Liverpool NHS trust to pay O’Rourke subcontractors direct
Trade contractors working on the stalled Royal Liverpool Hospital will be paid by the trust directly, to safeguard against a Carillion “situation” recurring.
Work on the project had been suspended after Carillion’s liquidation earlier this year. Last month, the Royal Liverpool and Broadgreen University Hospitals NHS Trust announced it would terminate the deal with Carillion PFI vehicle The Hospital Company, allowing it to appoint Laing O’Rourke to deliver the construction works.
However, the trust said that Laing O’Rourke was not prepared to take any cost or programme risk on the scheme. As a result, it has decided to bring in Mace to help manage the cost and construction timetable.
In its latest board minutes, the trust said: “The agreement with Laing O’Rourke is such that they will have a very different set of responsibilities to those carried by Carillion. Laing O’Rourke was not prepared to take any risk on either construction cost or timetable to complete – these risks sit with the trust which we will manage through Mace and the in-house project team.
“One key safeguard going forward is that the trust will make payments to Laing O’Rourke’s subcontractors directly. This means that should the same situation befall Laing O’Rourke as it did Carillion, then the trust would simply look to appoint a new contract manager. Subcontractors would continue to work and get paid as normal. While some delay may be inevitable, the subcontractors would be kept whole and there would be no risk to the project being completed."
The trust said it was currently working with Laing O’Rourke on the procurement process, which involves around 140 trade contractors who were previously employed on the site.
“Having all these contracts in place will not only help facilitate a swifter restart of construction, but means that where possible, the trust retains the warranties for the original works, as well as the completion works,” it added.
Laing O’Rourke started on site at Royal Liverpool Hospital on 12 November and has commenced a programme of early works that run until April 2019.
They will run in parallel to detailed design works that needs to be completed to implement the structural remedial works identified by Arup. Included within this, O’Rourke has been carrying out surveys of the building alongside architects NBBJ and Arup.
An initial phase of works, beginning on 3 December, will deliver a new security room, begin modifications to the ventilation system in the anaesthetic rooms, and provide access to areas of the structure requiring remedial works that were identified in Arup’s structural review.
A more detailed construction programme will be announced early in the New Year with handover expected for late 2020.

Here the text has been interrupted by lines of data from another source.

(** * The folder server of mcp-server-suite: path confinement and file operations

    A shallow embedding of [src/file explore/basic_file_server.py]:
    [sanitize_path] and the four tools [file_read], [file_write],
    [file_delete] and [folder_analysis], together with the parts of
    Python's [str], [posixpath] and [os] they call.

    Conventions of the model.
    - A Python [str] is a [string]; its characters are the code points
      below 256, and a character of code 128 or more takes two bytes in
      UTF-8.
    - Paths follow [posixpath]: the separator is [/], and a backslash is an
      ordinary character of a name.
    - The file system is a tree of directories and regular files that hold
      UTF-8 text.  Permissions, undecodable files and other failures of the
      operating system are outside the model, and so are symbolic links,
      except in the separate link table of [realpath].
    - A tool runs in the monad [M]: it reads and updates a [world] (file
      system and the messages and progress ticks sent to the [Context]) and
      may raise an exception. *)

From Stdlib Require Import ZArith List String Ascii Bool Lia.
From Stdlib Require Import Numbers.DecimalString.
Import ListNotations.

Set Warnings "-register-all".

Local Open Scope string_scope.
Local Open Scope Z_scope.

(** ** Python strings *)

Module Py.

(** [s.startswith(p)] *)
Definition startswith (s p : string) : bool := String.prefix p s.

(** [s.endswith(c)] for a one-character [c] *)
Fixpoint endswith (s : string) (c : ascii) : bool :=
  match s with
  | EmptyString => false
  | String a EmptyString => Ascii.eqb a c
  | String _ s' => endswith s' c
  end.

(** [s.lstrip(c)] for a one-character [c] *)
Fixpoint lstrip (s : string) (c : ascii) : string :=
  match s with
  | String a s' => if Ascii.eqb a c then lstrip s' c else s
  | EmptyString => EmptyString
  end.
(** * rbx-assetdump: the fetch / download / manifest pipeline of [main.py]

    A shallow embedding of [src/main.py] and the properties of its
    asynchronous pipeline: metadata batching ([get_asset_information]),
    content retrieval ([get_asset_contents]), the asset writer
    ([download_asset_to_path]) and the orchestration and manifest code of
    [main].

    Modelling choices.
    - Python [int] is [Z]; [bytes] is [list byte]; [str] is [string].
    - A [pathlib.Path] is the list of its components, so [path / name]
      appends one component.
    - The [results] dict of [get_asset_information] is a [gmap]; the manifest
      records are insertion-ordered dicts (association lists with Python's
      item assignment), because [json.dumps] emits keys in that order.
    - The code of [main] and of what it awaits runs in the monad [M]: a
      world (file system, trace of actions, requests sent so far) is threaded
      through, and a raised exception is the left summand of the result. The
      trace records the I/O and also the two mutations of [result_metadata]
      (append a record, assign a key of the i-th record), so that their order
      relative to the I/O can be stated.
    - A coroutine object is a suspended [M] computation. Calling an [async
      def] function only builds the object; [await] runs it. The program has
      one task (the one [run_until_complete] makes for [main]), so an awaited
      coroutine runs to completion before its awaiter goes on.
    - The remote services, the writability of paths and [json.dumps] are
      parameters of the development. *)

From stdpp Require Import gmap strings list fin_maps pretty.
From Stdlib Require Import Strings.Byte.
Definition with_get_user_defined
    (f : nat → string → string → Outcome (Reply ProcessGraph)) (env : Env) : Env :=
  mkEnv (get_all_dag_ids env) (get_preparation_dag_id env) (check_dag_status env)
        (trigger_dag env) (utcnow env) (SYNC_DEL_DELAY env) (OPENEO_VERSION env)
        f (put_user_defined env) (get_all_predefined env)
        (get_filepaths env) (get_latest_job_run_folder_name env) (write_and_move_job env)
        (delete_old_job_runs env) (get_job_output env) (load_metadata env)
        (generate_alphanumeric_id env) (JobLocked_internal env).

Definition with_trigger_dag (f : nat → string → Outcome bool) (env : Env) : Env :=
  mkEnv (get_all_dag_ids env) (get_preparation_dag_id env) (check_dag_status env)
        f (utcnow env) (SYNC_DEL_DELAY env) (OPENEO_VERSION env)
        (get_user_defined env) (put_user_defined env) (get_all_predefined env)
        (get_filepaths env) (get_latest_job_run_folder_name env) (write_and_move_job env)
        (delete_old_job_runs env) (get_job_output env) (load_metadata env)
        (generate_alphanumeric_id env) (JobLocked_internal env).

Definition with_get_job_output
    (f : nat → string → string → Outcome (Reply JobOutput)) (env : Env) : Env :=
  mkEnv (get_all_dag_ids env) (get_preparation_dag_id env) (check_dag_status env)
        (trigger_dag env) (utcnow env) (SYNC_DEL_DELAY env) (OPENEO_VERSION env)
        (get_user_defined env) (put_user_defined env) (get_all_predefined env)
        (get_filepaths env) (get_latest_job_run_folder_name env) (write_and_move_job env)
        (delete_old_job_runs env) f (load_metadata env)
        (generate_alphanumeric_id env) (JobLocked_internal env).

(** The same environment with another content of the metadata file. *)
Definition with_load_metadata
    (f : nat → string → Outcome (list (string * string))) (env : Env) : Env :=
  mkEnv (get_all_dag_ids env) (get_preparation_dag_id env) (check_dag_status env)
        (trigger_dag env) (utcnow env) (SYNC_DEL_DELAY env) (OPENEO_VERSION env)
        (get_user_defined env) (put_user_defined env) (get_all_predefined env)
        (get_filepaths env) (get_latest_job_run_folder_name env) (write_and_move_job env)
        (delete_old_job_runs env) (get_job_output env) f
        (generate_alphanumeric_id env) (JobLocked_internal env).

Definition sample_output : JobOutput :=
  mkOutput ["alice/jobs/j1/result/ndvi.tif"; "alice/jobs/j1/result/ndvi.png"]%string
           (Some "/data/alice/jobs/j1/result/results_metadata.json"%string).

Definition sample_api : ApiSpec := mkApiSpec ["https://openeo.example.org"%string] "0.9.0".

Definition sample_process : ProcessArgs := mkProcessArgs (Some "pg2"%string) sample_graph.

Aidan Kehoe, the trust’s chief executive said: “After such a challenging and turbulent time over the last 11 months, we are glad to see work begin back on the site and we are looking forward to the New Year with fresh optimism.
“With Laing O’Rourke and others in place, more contractors to follow in the coming months and work returning to the site, our staff are now refocusing their attention on our plans for moving in.”
Andy Thomson, Laing O'Rourke’s project director, added: “The team is now mobilising with important early work already underway. The pace of delivery will grow in the New Year and all involved are energised and committed to completing the new Royal for the people of Liverpool.